Our own private inferno

Carrelages, linoléum, tapis antidérapants détrempés. Divans aux coussins mal séchés. Obsession de l'hygiène: omniprésence des désinfectants; sièges de WC autonettoyants; brumisateurs de désodorisant. Une bouillie sonore sans fin, faite de remixes de Madonna, résonne sous les plafonds striés de conduites. Au-dessus du passage qui mène au bar, une grosse horloge égrène le temps perdu. Crachement incessant des douches dont les poussoirs sont sans cesse pressés; claquement de la porte du hammam. Aujourd'hui, la pluie précipite ici tant de corps désœuvrés et avides que les vestiaires sont saturés; la réception distribue des sacs à ordures numérotés pour y mettre les vêtements. Alors, tout est prêt pour les rondes sans fin. Dans l'obscurité du bain vapeur, les grappes de corps compactes se font et se défont au fil des jouissances. Dans l'eau agitée du bain à remous, les pieds, les genoux, les mains se frôlent. Vibration sourde des pompes, regards faussement méditatifs émergeant de la cuve frémissante. A l'étage supérieur où sont un labyrinthe, un sling, des salons vidéo, des rangées de cabines, on étouffe. L'air manque.
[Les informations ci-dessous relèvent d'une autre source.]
(** A moment as a date and a time.  For every number of seconds whose day fits, the date and the time made from it give it back
    when they are put together, and a date gives back the seconds of its day and is made
    from them again.  From 1970 on the date is the day of the moment and the time a time of day, which the constructor of [Time] accepts, from a number and from its text.
    Before 1970 a moment inside a day has the date of the next day and a negative time, which no constructor accepts. *)
Theorem date_and_time_recombined s : day_fits s ->
  let date := Date_fromDateTime s in
  let time := Time_fromDateTime s in
  Date_toDateTime date (Some time) = s /\ Date_seconds date = s - Z.rem s NUM_SECONDS_PER_DAY /\ Date_fromDateTime (Date_seconds date) = date /\
  (0 <= s -> Date_seconds date = NUM_SECONDS_PER_DAY * (s / NUM_SECONDS_PER_DAY) /\
     forall now_s now_ns, php_scylladb_time_initialize now_s now_ns (Some (Long time)) = inr time /\ php_scylladb_time_initialize now_s now_ns (Some (Str (Time_toString time))) = inr time) /\
  (s < 0 -> s mod NUM_SECONDS_PER_DAY <> 0 -> Date_seconds date = NUM_SECONDS_PER_DAY * (s / NUM_SECONDS_PER_DAY + 1) /\
     forall now_s now_ns, php_scylladb_time_initialize now_s now_ns (Some (Long time)) = inl OutOfDay).
Proof.
  intros Hf date time. destruct (quot_day s) as (Hq & Hr & Hpos & Hneg). assert (time = cass_time_from_epoch s) as Et by (unfold time, Time_fromDateTime, cass_time_from_epoch, CASS_TIME_NANOSECONDS_PER_SECOND, NUM_SECONDS_PER_DAY; change (24 * 60 * 60) with 86400; lia).
  assert (date = Z.quot s NUM_SECONDS_PER_DAY + CASS_DATE_EPOCH) as Ed by (by apply date_exact). assert (in_u 32 date) as Hd by (unfold in_u, CASS_DATE_EPOCH, day_fits in *; lia).
  assert (Date_seconds date = s - Z.rem s NUM_SECONDS_PER_DAY) as Es by (unfold Date_seconds; rewrite epoch_exact by (done || lia); rewrite Z.quot_0_l by done; lia).
  split; [|split; [done|split; [|split]]].
  - unfold Date_toDateTime. rewrite Et, epoch_exact, time_seconds by (done || apply time_small). lia.
  - rewrite Es. unfold Date_fromDateTime, cass_date_from_epoch. replace (s - Z.rem s NUM_SECONDS_PER_DAY) with (Z.quot s NUM_SECONDS_PER_DAY * NUM_SECONDS_PER_DAY) by lia.
    rewrite Z.quot_mul by done. rewrite <- Ed. by apply wrapU_id.
  - intros Hs. split; [rewrite Es, Z.rem_mod_nonneg by (done || lia); pose proof (Z.div_mod s NUM_SECONDS_PER_DAY ltac:(done)); lia|]. intros now_s now_ns.
    assert (in_day time = inr time) as Hin. { unfold in_day. rewrite Et. specialize (Hpos Hs). unfold cass_time_from_epoch, CASS_TIME_NANOSECONDS_PER_SECOND, NUM_NANOSECONDS_PER_DAY, NUM_SECONDS_PER_DAY in *. destruct (_ || _) eqn:E; [lia|done]. }
    split; [exact Hin|]. cbn [php_scylladb_time_initialize]. unfold Time_toString. rewrite parse_bigint_show; [exact Hin|]. pose proof (time_small s). unfold in_s. lia.
  - intros Hs Hm. assert (Z.rem s NUM_SECONDS_PER_DAY <> 0) as Hrn by (intros E; apply Hm; apply Z.rem_mod_eq_0; done). specialize (Hneg ltac:(lia)). split.
    + rewrite Es. replace (s - Z.rem s NUM_SECONDS_PER_DAY) with (NUM_SECONDS_PER_DAY * Z.quot s NUM_SECONDS_PER_DAY) by lia. f_equal. enough (s / NUM_SECONDS_PER_DAY = Z.quot s NUM_SECONDS_PER_DAY - 1) by lia. symmetry. apply Z.div_unique with (Z.rem s NUM_SECONDS_PER_DAY + NUM_SECONDS_PER_DAY); [left|]; unfold NUM_SECONDS_PER_DAY in *; lia.
    + intros now_s now_ns. cbn [php_scylladb_time_initialize]. unfold in_day. replace (time <? 0) with true; [done|]. rewrite Et. unfold cass_time_from_epoch, CASS_TIME_NANOSECONDS_PER_SECOND in *. lia.
Qed.

(** Noon on 1 January 2000, and noon on the last day of 1969. *)
Lemma date_and_time_recombined_witness :
  Date_toDateTime (Date_fromDateTime 946728000) (Some (Time_fromDateTime 946728000)) = 946728000 /\
  Date_seconds (Date_fromDateTime (-43200)) = 0 /\ php_scylladb_time_initialize 0 0 (Some (Long (Time_fromDateTime (-43200)))) = inl OutOfDay.
Proof.
  split; [apply (date_and_time_recombined 946728000); by vm_compute|].
  destruct (date_and_time_recombined (-43200) ltac:(by vm_compute)) as (_ & _ & _ & _ & H). destruct (H ltac:(lia) ltac:(by vm_compute)) as [H1 H2]. by split; [rewrite H1; vm_compute|].
Defined.

(** ** Timestamps *)

Definition three_digits (n : Z) : bytes := [48 + n / 100; 48 + n / 10 mod 10; 48 + n mod 10].

Lemma three_digits_value n : 0 <= n < 1000 -> Forall (fun c => isdigit c = true) (three_digits n) /\ of_digits 10 (map digit_val (three_digits n)) = n.
Proof.
  intros H. assert (forallb (fun n => forallb isdigit (three_digits n) && (of_digits 10 (map digit_val (three_digits n)) =? n)) (seqZ 0 1000) = true) as Hall by by vm_compute.
  rewrite forallb_forall in Hall. specialize (Hall n ltac:(apply list_elem_of_In, elem_of_seqZ; lia)). apply andb_prop in Hall as [H1 H2]. split; [|lia]. apply List.Forall_forall. by apply forallb_forall.
Qed.

Lemma strto_prefix_10 s : strto_prefix 10 s = (10, s).
Proof. unfold strto_prefix. cbn [Z.eqb Pos.eqb orb andb]. destruct s as [|z s]; [done|]. destruct (z =? 48); [|done]. by destruct s as [|x [|d s]]. Qed.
Partout, des corps quasi nus, arrêtés ou en mouvement, se touchent ou s'évitent; peaux lisses, blanches ou brunes, grêles, glabres ou poilues; corps désirables ou laids; regards recherchés ou évités. La chorégraphie d'ensemble est réglée par un principe tripolaire cardinal: attrait, indifférence, répulsion.
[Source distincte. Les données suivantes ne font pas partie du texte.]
Lemma poll_watch_inv t h w s : inv t [] s -> h ∉ alive s -> w_id w = next_id s ->
  inv t [] (next (put_watch h w (set_held ({[h]} ∪ held s) (set_context (<[h := Some (w_future w)]> (context s)) s)))).
Proof.
  intros [I1 I2 I3 I4 I5] Hh Hid. unfold alive in Hh. assert (context s !! h = None) as Hc by (apply not_elem_of_dom; set_solver). assert (h ∉ concat (arrays s)) as Ha by set_solver.
  assert (t = true -> watched s !! h = None) as Hno. { intros E. destruct (watched s !! h) as [w'|] eqn:Hw; [|done]. apply (I4 E) in Hw. congruence. }
  destruct (put_watch_fields h w (set_held ({[h]} ∪ held s) (set_context (<[h := Some (w_future w)]> (context s)) s))) as (F1 & F2 & F3 & F4 & F5 & F6). pose proof (put_watch_ids h w s) as F7.
  cbn [watched log context arrays resolved next_id set_held set_context] in F1, F2, F3, F4, F5, F6. rewrite app_nil_r in I1, I2, I5.
  split; cbn [next watched log context arrays resolved next_id]; rewrite ?F1, ?F2, ?F3, ?F4, ?F5, ?F6, ?app_nil_r.
  - rewrite seq_S, <- I1, fmap_app, <- Hid. cbn. rewrite (Permutation_app_comm (_ <$> log s)), app_assoc, F7. cbn. solve_Permutation.
  - intros w' fa' [H|H]%elem_of_app; [by apply I2|]. destruct (watched s !! h); [|by apply not_elem_of_nil in H]. by apply list_elem_of_singleton in H as [= -> ->].
  - intros E h' w' H1 H2. apply lookup_insert_Some in H1 as [[<- <-]|[Hne H1]]; [done|by apply (I3 E h')].
  - intros E h' w' H1. apply lookup_insert_Some in H1 as [[<- <-]|[Hne H1]]; [apply lookup_insert_eq|]. rewrite lookup_insert_ne by done. by apply I4.
  - intros E w' fa'. rewrite (Hno E), app_nil_r. by apply I5.
Qed.

(** Code that removes no watcher of the loop, with a context that does not refuse to. *)
Fixpoint tame (c : code) : Prop :=
  match c with
  | Return _ => True
  | Do a k => match a with RemoveWatcher _ => False | _ => True end /\ forall b, tame (k b)
  | Tick fails _ callbacks k => (forall h, fails h = false) /\ (forall n, tame (callbacks n)) /\ forall b out, tame (k b out)
  | Run _ fails _ callbacks k => (forall n h, fails n h = false) /\ (forall m n, tame (callbacks m n)) /\ forall b, tame (k b)
  end.

Lemma act_inv t a s : (t = true -> match a with RemoveWatcher _ => False | _ => True end) -> inv t [] s ->
  inv t [] (fst (act a s)) /\ arrays (fst (act a s)) = arrays s /\ stable (concat (arrays s)) s (fst (act a s)).
Proof.
  intros Ht I. destruct a as [h f cb fl|h|h|h|f]; cbn [act fst].
  - unfold Poll_watch. destruct (negb _); [done|]. cbn [fst]. pose proof (free_handle_free h s) as Hf. split; [by apply (poll_watch_inv t (free_handle h s) {| w_future := f; w_callback := cb; w_id := next_id s |})|].
    split; [unfold put_watch; cbn; by destruct (watched s !! _)|]. intros h' Hh. right. cbn. apply lookup_insert_ne. intros E. apply Hf. rewrite E. unfold alive. set_solver.
  - split; [|split; [done|by apply stable_same]]. apply drop_context_inv; [done|]. destruct t; [destruct (Ht eq_refl)|by right].
  - split; [|split; [done|by apply stable_same]]. destruct I. by split.
  - split; [|split; [done|by apply stable_same]]. pose proof (free_handle_free h s) as Hf. unfold alive in Hf. destruct I as [I1 I2 I3 I4 I5]. split; try done; cbn [watched context set_context].
    intros E h' w Hw. specialize (I4 E h' w Hw). rewrite lookup_insert_ne; [done|]. intros <-. apply Hf. apply elem_of_dom_2 in I4. set_solver.
  - split; [|split; [done|by apply stable_same]]. destruct I as [I1 I2 I3 I4 I5]. split; try done; cbn [watched context resolved log set_resolved].
    + intros E h w Hw Hh. specialize (I3 E h w Hw Hh). set_solver.
    + intros E w fa H. destruct (I5 E w fa H) as [? ?]. set_solver.
Qed.

(** Code that runs after an operation. *)
Lemma keeps_after t run s s1 : keeps t run -> inv t [] s1 -> arrays s1 = arrays s -> stable (concat (arrays s)) s s1 ->
  let '(s', e) := run s1 in inv t [] s' /\ (e <> Waiting -> arrays s' = arrays s) /\ stable (concat (arrays s)) s s'.
Proof. intros Hk I1 A1 S1. specialize (Hk s1 I1). destruct (run s1) as [s2 e]. rewrite A1 in Hk. destruct Hk as (K1 & K2 & K3). split; [done|]. split; [done|]. by eapply stable_trans. Qed.

Lemma exec_keeps t c : (t = true -> tame c) -> keeps t (exec c).
Proof.
  induction c as [thrown|a k IH|fails wait callbacks IHc k IHk|turns fails wait callbacks IHc k IHk]; intros Ht s I; cbn [exec].
  - by destruct thrown.
  - destruct (act_inv t a s ltac:(intros E; apply (Ht E)) I) as (J1 & J2 & J3). destruct (act a s) as [s1 ok]. apply keeps_after; [|done..]. apply IH. intros E. apply (Ht E).
  - unfold Poll_tick. destruct (decide (watched s = ∅)) as [_|_]; [apply keeps_after; [apply IHk; intros E; apply (Ht E)|done..]|].
    pose proof (poll_tick_inv t fails (fun n => exec (callbacks n)) (wait s) true s ltac:(intros E; apply (Ht E)) ltac:(intros n; apply IHc; intros E; apply (Ht E)) I) as H.
    destruct (poll_tick _ _ _ _ s) as [[s1 e] out]. destruct H as (J1 & J2 & J3 & _). destruct e; try done; (apply keeps_after; [apply IHk; intros E; apply (Ht E)|done|by apply J2|done]).
  - pose proof (Poll_run_inv t fails (fun m n => exec (callbacks m n)) wait turns ltac:(intros E; apply (Ht E)) ltac:(intros m n; apply IHc; intros E; apply (Ht E)) 0 s I) as H.
    destruct (Poll_run _ _ _ turns 0 s) as [s1 e]. destruct H as (J1 & J2 & J3). destruct e; try done; (apply keeps_after; [apply IHk; intros E; apply (Ht E)|done|by apply J2|done]).
Qed.

Lemma reached_inv t c claimed : (t = true -> tame c) -> inv t [] (fst (exec c (new_poll claimed))).
Proof. intros Ht. pose proof (exec_keeps t c Ht _ (new_poll_inv t claimed)) as Hk. by destruct (exec c (new_poll claimed)) as [s e]; destruct Hk. Qed.

(** C15: every watch has one fate.  Whatever PHP code does, in callbacks too, each call of [watch] is an entry of the loop, or it has been
    called back, returned by [tick], let go by [run] or lost, and exactly one of these; callbacks are called for the watches that have one and the others are returned.
    When no code removes the loop's watchers and the context does not refuse to, none is lost, and a future is resolved when it is called back or returned. *)
Theorem watches_have_one_fate c claimed :
  let s := fst (exec c (new_poll claimed)) in
  ids (watched s) ++ (w_id ∘ fst <$> log s) ≡ₚ seq 0 (next_id s) /\
  (forall w fa, (w, fa) ∈ log s -> fits_fate w fa) /\
  (tame c -> forall w fa, (w, fa) ∈ log s -> fa <> Lost /\ w_future w ∈ resolved s).
Proof.
  pose proof (fun t => reached_inv t c claimed) as H.
  intros s. destruct (H false ltac:(done)) as [I1 I2 _ _ _]. rewrite app_nil_r in I1, I2. split; [done|]. split; [done|]. intros Ht. destruct (H true ltac:(done)) as [_ _ _ _ I5]. rewrite app_nil_r in I5. by apply I5.
Qed.

(** A future with a callback and one without; the callback watches a third, which the second tick returns with the second. *)
Definition example_code : code :=
  Do (Watch 1 10 true false) (fun _ => Do (Watch 2 11 false false) (fun _ => Do (Resolve 10) (fun _ =>
  Tick (fun _ => false) (fun _ => Some [1; 2]) (fun _ => Do (Watch 3 12 false false) (fun _ => Do (Resolve 12) (fun _ => Return true))) (fun _ _ =>
  Do (Resolve 11) (fun _ => Tick (fun _ => false) (fun _ => Some [2; 3]) (fun _ => Return false) (fun _ _ => Return false)))))).

Lemma watches_have_one_fate_witness : let s := fst (exec example_code (new_poll ∅)) in
  (w_id ∘ fst <$> log s) ≡ₚ [0; 1; 2] /\ (forall w fa, (w, fa) ∈ log s -> fa <> Lost /\ w_future w ∈ resolved s).
Proof.
  destruct (watches_have_one_fate example_code ∅) as (H1 & _ & H2). split; [exact H1|]. apply H2. cbn. repeat (split || intros); done.
Defined.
L'établissement a été plusieurs fois refait; il paraît toujours net, au contraire de cet homme que je vois ici à chaque fois, depuis 20 ans peut-être. Sans charme, il a gardé ses cheveux longs, maintenant gris; il s'empâte. Je le vois se noyer dans la masse indistincte des corps du hammam, y recherchant les contacts aveugles, furtifs. Rencontrer ce fantôme à chaque fois me désole. Je ne voudrais rien partager avec lui. Or, nous avons les mêmes loisirs et fréquentons le même petit enfer.